Well, on Tuesday 26 September, we welcomed the same film crew back again, this time to interview Old Bedfordian Derek Gray, who, now aged 91 years, was a schoolboy here from 1936 to 1944. Derek has fond memories of this rather special time in Bedford and was keen to share these and his experience of what is still a rather untold story…

At the start of Work War II, because of the threat of bombing in and around London, various departments of the BBC were relocated to other parts of the UK. In the latter part of 1939, The BBC Symphony Orchestra and The BBC Theatre Orchestra were sent to Bristol for several months where they enjoyed the use of Bristol’s famous Colston Hall.
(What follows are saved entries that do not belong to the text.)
(** Text that survives the way: a value whose strings are UTF-8, a failure whose message is. *)
Definition final_ok (call : MCPToolCallRequest) (final : ToolOutcome) : bool :=
  match final with
  | Returns v => json_wf (value_json v)
  | Fails e => utf8_valid (failure_text call e)
  | Waits _ _ => false
  end.

(** What the client prints and returns for an outcome. *)
Definition client_view (call : MCPToolCallRequest) (final : ToolOutcome) : ClientError + string :=
  match final with
  | Returns v => inr (encode (value_json v))
  | Fails e => inl (CTool (failure_text call e))
  | Waits _ _ => inl CMissingContent
  end.

Lemma parse_init : parse_message float_literal unmarshal_text (call_body float_literal 1 "initialize" initialize_params) = inr (call_request 1 "initialize" initialize_params).
Proof. unfold parse_message, call_body. by rewrite (Unmarshal_encode _ _ _ (call_request 1 "initialize" initialize_params)). Qed.

Lemma parse_call params : json_wf params = true ->
  parse_message float_literal unmarshal_text (call_body float_literal 2 "tools/call" params) = inr (call_request 2 "tools/call" params).
Proof.
  intros H. unfold parse_message, call_body. rewrite (Unmarshal_encode _ _ _ (call_request 2 "tools/call" params)); [done| |reflexivity].
  change (json_wf (JObj [("jsonrpc", JStr "2.0"); ("id", JNum "2"); ("method", JStr "tools/call"); ("params", params)]) = true).
  cbn [json_wf forallb fst snd]. by rewrite H.
Qed.

Lemma init_decoded : utf8_valid version = true -> json_wf (answer_json init_answer) = true /\
  exists msg, into_struct (MCPJSONRPCResponse_fields float_literal) (answer_json init_answer) MCPJSONRPCResponse_zero = Some msg /\
    is_id 1 (mr_ID msg) = true /\ mr_Error msg = None.
Proof.
  intros H. split; [|eexists; split; [vm_compute; reflexivity|done]].
  change (json_wf (JObj [("jsonrpc", JStr "2.0"); ("id", JNum "1"); ("result", JObj [("capabilities", JObj []);
    ("protocolVersion", JStr "2025-03-26"); ("serverInfo", JObj [("name", JStr "rallish"); ("version", JStr version)])])]) = true).
  cbn [json_wf forallb fst snd]. by rewrite H.
Qed.

(** The response of a tool holds the text the client shows. *)
Lemma final_decoded call final : final_ok call final = true -> json_wf (answer_json (final_answer call final)) = true /\
  exists msg, into_struct (MCPJSONRPCResponse_fields float_literal) (answer_json (final_answer call final)) MCPJSONRPCResponse_zero = Some msg /\
    is_id 2 (mr_ID msg) = true /\ mr_Error msg = None /\ tool_text (mr_Result msg) = client_view call final.
Proof.
  destruct final as [v|e|]; cbn [final_ok]; intros H; [|..|done].
  - apply utf8_valid_encode in H. cbn [final_answer client_view]. unfold mcpToolSuccessResponse. revert H. generalize (encode (value_json v)) as text. intros text H.
    split; [|eexists; split; [vm_compute; reflexivity|done]].
    change (json_wf (JObj [("jsonrpc", JStr "2.0"); ("id", JNum "2"); ("result", JObj [("content", JArr [text_content text])])]) = true).
    cbn [json_wf forallb fst snd text_content]. by rewrite H.
  - cbn [final_answer client_view]. unfold mcpToolErrorResponse. revert H. generalize (failure_text call e) as text. intros text H.
    split; [|eexists; split; [vm_compute; reflexivity|done]].
    change (json_wf (JObj [("jsonrpc", JStr "2.0"); ("id", JNum "2"); ("result", JObj [("content", JArr [text_content text]); ("isError", JBool true)])]) = true).
    cbn [json_wf forallb fst snd text_content]. by rewrite H.
Qed.

(** A message that is too long for a line of the scanner is not one of these. *)
Definition handshake_fits (sid : string) : bool :=
  line_ok (data_prefix +:+ endpoint_path sid) && fits (encode (answer_json init_answer)).
Definition lines_fit (sid : string) (resp : MCPJSONRPCResponse) : bool :=
  handshake_fits sid && fits (encode (answer_json resp)).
However, as the blitz took a more intense grip in September 1940, major cities including Bristol, became increasingly under attack by German bombers. The Mayor of Bedford at the time, offered the BBC the use of several locations around Bedford including the Corn Exchange, St Paul’s Church and Bedford School.  

And so, in 1941 the two orchestras left Bristol on a long and unconventional journey (avoiding London), eventually settling in Bedford, which would be their home for the next four years.

Unbeknown to the listening public – for reasons of national security – The Symphony Orchestra broadcast to the world from Bedford Corn Exchange and on occasion, because it was still a functioning corn exchange, there were times when the 200-strong orchestra needed an alternative venue. And so the Great Hall at Bedford School with its wooden galleries and great acoustics, soon became one of the orchestra’s favourite locations.

During the interview, Derek told us how he thought of Bedford School as his home and still has clear memories of hearing the orchestra rehearse. “In the evenings, we were allowed to go and watch the orchestra play in the Great Hall and listen to the choral singing in the School Chapel, which I loved” he fondly recalled. “I didn’t appreciate how privileged and lucky I was at the time – it was just part of everyday life”.

In fact, in February 1942, the BBC transmitted a Sunday morning service from the School Chapel, which was broadcast Europe-wide to boost the morale of servicemen held in occupied Europe.

The BBC aims to capture this hidden yet very exciting time in Bedford in an episode of their real-life documentary series ‘Inside Out’, which will be aired on 23 October at 7.30pm on BBC1 (East) – you will also be able to view it on the SKY Box and iplayer for a week following this. The programme will also feature an interview with local historian and Old Bedfordian David Fowler (47-56) who describes the part the town and school played during this special time.

Pictured above from left to right:
Old Bedfordians Alistair Gray (66-72), Derek Gray (36-44), Shaun Peel, Presenter of BBC’s ‘Inside Out’ and Martin Giles, Cameraman.

Pictured above:
The BBC Symphony Orchestra at rehearsal under Clarence Raybould, the Chief Assistant Conductor. Taken in the Great Hall, Bedford School, 5th June 1944.